## DATASET EXCERPTS
════════

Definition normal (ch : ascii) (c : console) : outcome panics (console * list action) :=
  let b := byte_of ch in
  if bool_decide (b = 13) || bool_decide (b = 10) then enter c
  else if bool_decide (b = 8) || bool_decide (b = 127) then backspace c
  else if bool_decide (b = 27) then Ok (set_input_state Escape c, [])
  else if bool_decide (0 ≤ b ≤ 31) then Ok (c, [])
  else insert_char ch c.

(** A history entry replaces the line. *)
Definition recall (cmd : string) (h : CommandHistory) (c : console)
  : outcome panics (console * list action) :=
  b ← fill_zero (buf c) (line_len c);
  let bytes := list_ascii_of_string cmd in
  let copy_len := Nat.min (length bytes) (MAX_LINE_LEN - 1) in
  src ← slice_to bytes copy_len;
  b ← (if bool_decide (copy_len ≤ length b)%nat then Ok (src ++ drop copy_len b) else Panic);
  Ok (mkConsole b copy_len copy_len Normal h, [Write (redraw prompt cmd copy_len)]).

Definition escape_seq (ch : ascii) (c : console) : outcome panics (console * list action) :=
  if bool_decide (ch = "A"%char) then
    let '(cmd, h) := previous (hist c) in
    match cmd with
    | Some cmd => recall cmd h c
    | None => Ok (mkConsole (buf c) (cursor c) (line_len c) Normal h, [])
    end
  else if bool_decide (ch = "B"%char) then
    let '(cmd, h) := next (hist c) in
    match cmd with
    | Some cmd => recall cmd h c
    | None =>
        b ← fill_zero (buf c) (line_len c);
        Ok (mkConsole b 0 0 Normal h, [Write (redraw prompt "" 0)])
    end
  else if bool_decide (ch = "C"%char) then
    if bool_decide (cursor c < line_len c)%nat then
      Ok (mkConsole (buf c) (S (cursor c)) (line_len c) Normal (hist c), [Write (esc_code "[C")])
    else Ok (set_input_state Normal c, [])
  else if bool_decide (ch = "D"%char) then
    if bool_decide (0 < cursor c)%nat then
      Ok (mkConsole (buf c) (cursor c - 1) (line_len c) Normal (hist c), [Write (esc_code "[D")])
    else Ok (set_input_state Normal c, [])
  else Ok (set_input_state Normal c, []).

════════

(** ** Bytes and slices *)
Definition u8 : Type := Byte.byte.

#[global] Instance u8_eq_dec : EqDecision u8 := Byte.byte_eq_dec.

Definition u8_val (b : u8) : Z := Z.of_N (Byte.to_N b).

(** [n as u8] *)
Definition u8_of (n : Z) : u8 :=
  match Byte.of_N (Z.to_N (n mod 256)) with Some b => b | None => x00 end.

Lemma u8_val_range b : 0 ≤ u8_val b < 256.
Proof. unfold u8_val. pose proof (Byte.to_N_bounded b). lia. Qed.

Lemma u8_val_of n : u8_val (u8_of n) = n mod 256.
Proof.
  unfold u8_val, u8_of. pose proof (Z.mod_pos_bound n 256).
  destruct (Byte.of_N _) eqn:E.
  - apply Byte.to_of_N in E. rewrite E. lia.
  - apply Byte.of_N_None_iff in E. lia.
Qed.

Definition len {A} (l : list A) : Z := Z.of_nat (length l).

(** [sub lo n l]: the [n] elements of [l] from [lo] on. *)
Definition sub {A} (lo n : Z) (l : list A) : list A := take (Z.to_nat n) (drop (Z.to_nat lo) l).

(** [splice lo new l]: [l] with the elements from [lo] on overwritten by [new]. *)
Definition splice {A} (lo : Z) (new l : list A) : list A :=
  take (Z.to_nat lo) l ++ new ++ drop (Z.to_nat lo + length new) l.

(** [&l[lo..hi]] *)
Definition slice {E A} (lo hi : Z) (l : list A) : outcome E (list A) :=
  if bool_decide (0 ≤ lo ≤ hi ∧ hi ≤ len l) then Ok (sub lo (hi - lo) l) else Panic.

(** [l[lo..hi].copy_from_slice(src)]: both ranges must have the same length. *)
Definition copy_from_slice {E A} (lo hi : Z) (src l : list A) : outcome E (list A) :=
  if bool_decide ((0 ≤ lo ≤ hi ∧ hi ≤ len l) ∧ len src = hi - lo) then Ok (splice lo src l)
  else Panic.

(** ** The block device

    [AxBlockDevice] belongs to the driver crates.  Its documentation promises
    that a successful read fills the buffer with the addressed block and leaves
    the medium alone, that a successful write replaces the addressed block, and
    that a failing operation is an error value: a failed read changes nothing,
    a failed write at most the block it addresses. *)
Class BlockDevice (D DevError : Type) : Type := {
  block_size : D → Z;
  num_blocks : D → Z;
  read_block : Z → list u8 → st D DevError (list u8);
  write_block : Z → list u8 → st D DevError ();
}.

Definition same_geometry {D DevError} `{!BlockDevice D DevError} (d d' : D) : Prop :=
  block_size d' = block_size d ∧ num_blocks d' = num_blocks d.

════════

## TASK TO COMPLETE
From the records given above, copy all lines containing "addressed".

## REPLY
    that a successful read fills the buffer with the addressed block and leaves
    the medium alone, that a successful write replaces the addressed block, and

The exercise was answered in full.